Work to be completed :: Transcribe exactly the span of lines that begins the records and ends with the line holding "morphology once it has drawn it. *)", both boundary lines included.
——————
Definition strict_renderer_addon
  : @Collaborators nat string string Demo.Disk nat nat := {|
  PATH_NOT_SET := "Output directory is not set";
  INVALID_OUTPUT_PATH := "Output directory is invalid";
  load_morphology := Demo.load;
  sketch_morphology_skeleton_guide := Demo.sketch;
  analyze_morphology := Demo.analyze;
  logger_log := Demo.log;
  path_exists := Demo.exists_on_disk;
  clean_and_create_directory := Demo.create;
  export_analysis_results := Demo.export;
  add_analysis_groups_to_panel := add_groups_of_loaded
|}.

(** An add-on like [Demo.addon] whose group renderer unloads the
    morphology once it has drawn it. *)
Definition add_groups_and_unload (m : option nat)
    (st : Demo.DSession * Demo.DLayout)
  : Demo.DResult unit * (Demo.DSession * Demo.DLayout) :=
  (Ok tt,
   (Demo.with_morphology None st.1,
    {| enabled := enabled st.2;
       widgets := widgets st.2 ++ [Foreign (default 0 m)] |})).

Definition unloading_renderer_addon
  : @Collaborators nat string string Demo.Disk nat nat := {|
  PATH_NOT_SET := "Output directory is not set";
  INVALID_OUTPUT_PATH := "Output directory is invalid";
  load_morphology := Demo.load;
  sketch_morphology_skeleton_guide := Demo.sketch;
  analyze_morphology := Demo.analyze;
  logger_log := Demo.log;
  path_exists := Demo.exists_on_disk;
  clean_and_create_directory := Demo.create;
  export_analysis_results := Demo.export;
  add_analysis_groups_to_panel := add_groups_and_unload
|}.

End DemoHost.

(** * Properties of the handlers *)

Section Properties.

Context {Morphology LoadingResult Exception External : Type}.
Context {OptionsRest ForeignWidget : Type}.
Context {nmv : @Collaborators Morphology LoadingResult Exception External
                              OptionsRest ForeignWidget}.

Abbreviation Session := (@Session Morphology External OptionsRest).
Abbreviation Layout := (@Layout ForeignWidget).
Abbreviation Event := (@Event Morphology ForeignWidget).
Abbreviation Result := (@Result Exception).

(** Unfolds the computation primitives so that a handler applied to a state
    is a nest of matches on collaborator results. *)
Ltac run :=
  unfold AnalyzeMorphology_execute, ExportAnalysisResults_execute,
         AnalysisPanel_draw, read_ui_options_io, deepcopy_options,
         layout_add, layout_set_enabled,
         mbind, M_bind, mret, M_ret, bind, ret, read, getattr, write, emit, call;
  cbn beta iota.



(** ** The export action *)

(** The run of the export action when both path checks pass: the logger
    returns, the scene-level output directory exists, the analysis directory
    is looked up and created when missing, and the export routine is
    entered. *)
Lemma export_with_valid_paths
    (s s1 s2 s3 s4 s5 : Session) (p : string) (found : bool) (r : Result unit) :
  output_directory (ui_io s) = Some p ->
  logger_log (OutputDirectory (scene s)) s = (Ok tt, s1) ->
  path_exists (Some (OutputDirectory (scene s1))) s1 = (Ok true, s2) ->
  path_exists (analysis_directory (ui_io s2)) s2 = (Ok found, s3) ->
  (if found then s4 = s3
   else clean_and_create_directory (analysis_directory (ui_io s3)) s3
        = (Ok tt, s4)) ->
  export_analysis_results (ui_morphology s4) (analysis_directory (ui_io s4)) s4
    = (r, s5) ->
  ExportAnalysisResults_execute s =
    (match r with Ok _ => Ok FINISHED | Raise e => Raise e end,
     s5,
     [Read Fui_options; Read FOutputDirectory;
      CallLog (OutputDirectory (scene s)); Read FOutputDirectory;
      CallPathExists (Some (OutputDirectory (scene s1)));
      Read Fui_options; CallPathExists (analysis_directory (ui_io s2))]
     ++ (if found then []
         else [Read Fui_options;
               CallCleanAndCreateDirectory (analysis_directory (ui_io s3))])
     ++ [Read Fui_morphology; Read Fui_options;
         CallExport (ui_morphology s4) (analysis_directory (ui_io s4))]).
Proof.
  intros Hout Hlog Hscene Hana Hclean Hexport. unfold ui_io in *.
  run. rewrite Hout. cbn. rewrite Hlog. cbn. rewrite Hscene. cbn.
  rewrite Hana. cbn. destruct found; cbn.
  - subst s4. rewrite Hexport. destruct r; reflexivity.
  - rewrite Hclean. cbn. rewrite Hexport. destruct r; reflexivity.
Qed.

(** C3. The export action ends at once, with one ERROR report and neither
    a directory creation nor an export call, when
    [ui_options.io.output_directory] is [None] (message PATH_NOT_SET) and
    when it is set but the scene-level [OutputDirectory] does not exist
    (message INVALID_OUTPUT_PATH).  The [None] test comes first: in the
    first case no collaborator is called at all. *)
Theorem export_rejects_unusable_output_path
    (s s1 s2 : Session) (message : string) :
  (output_directory (ui_io s) = None
   /\ message = PATH_NOT_SET /\ s2 = s)
  \/ (output_directory (ui_io s) <> None
      /\ logger_log (OutputDirectory (scene s)) s = (Ok tt, s1)
      /\ path_exists (Some (OutputDirectory (scene s1))) s1 = (Ok false, s2)
      /\ message = INVALID_OUTPUT_PATH) ->
  exists t : list Event,
    ExportAnalysisResults_execute s = (Ok FINISHED, s2, t)
    /\ List.filter is_report t = [Report ERROR message]
    /\ List.filter is_filesystem_write t = []
    /\ List.filter is_export_call t = []
    /\ List.filter is_write t = []
    /\ (output_directory (ui_io s) = None -> List.filter is_call t = [])
    /\ (output_directory (ui_io s) <> None ->
        List.filter is_call t
        = [CallLog (OutputDirectory (scene s));
           CallPathExists (Some (OutputDirectory (scene s1)))]).
Proof.
  unfold ui_io.
  intros [(Hnone & -> & ->) | (Hset & Hlog & Hscene & ->)].
  - exists [Read Fui_options; Report ERROR PATH_NOT_SET]. split.
    + run. rewrite Hnone. reflexivity.
    + repeat split; congruence.
  - exists [Read Fui_options; Read FOutputDirectory;
            CallLog (OutputDirectory (scene s)); Read FOutputDirectory;
            CallPathExists (Some (OutputDirectory (scene s1)));
            Report ERROR INVALID_OUTPUT_PATH].
    split.
    + run. destruct (output_directory _) as [p|]; [|congruence]. cbn.
      rewrite Hlog. cbn. rewrite Hscene. reflexivity.
    + repeat split; congruence.
Qed.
——————
Answer below ::
Definition strict_renderer_addon
  : @Collaborators nat string string Demo.Disk nat nat := {|
  PATH_NOT_SET := "Output directory is not set";
  INVALID_OUTPUT_PATH := "Output directory is invalid";
  load_morphology := Demo.load;
  sketch_morphology_skeleton_guide := Demo.sketch;
  analyze_morphology := Demo.analyze;
  logger_log := Demo.log;
  path_exists := Demo.exists_on_disk;
  clean_and_create_directory := Demo.create;
  export_analysis_results := Demo.export;
  add_analysis_groups_to_panel := add_groups_of_loaded
|}.

(** An add-on like [Demo.addon] whose group renderer unloads the
    morphology once it has drawn it. *)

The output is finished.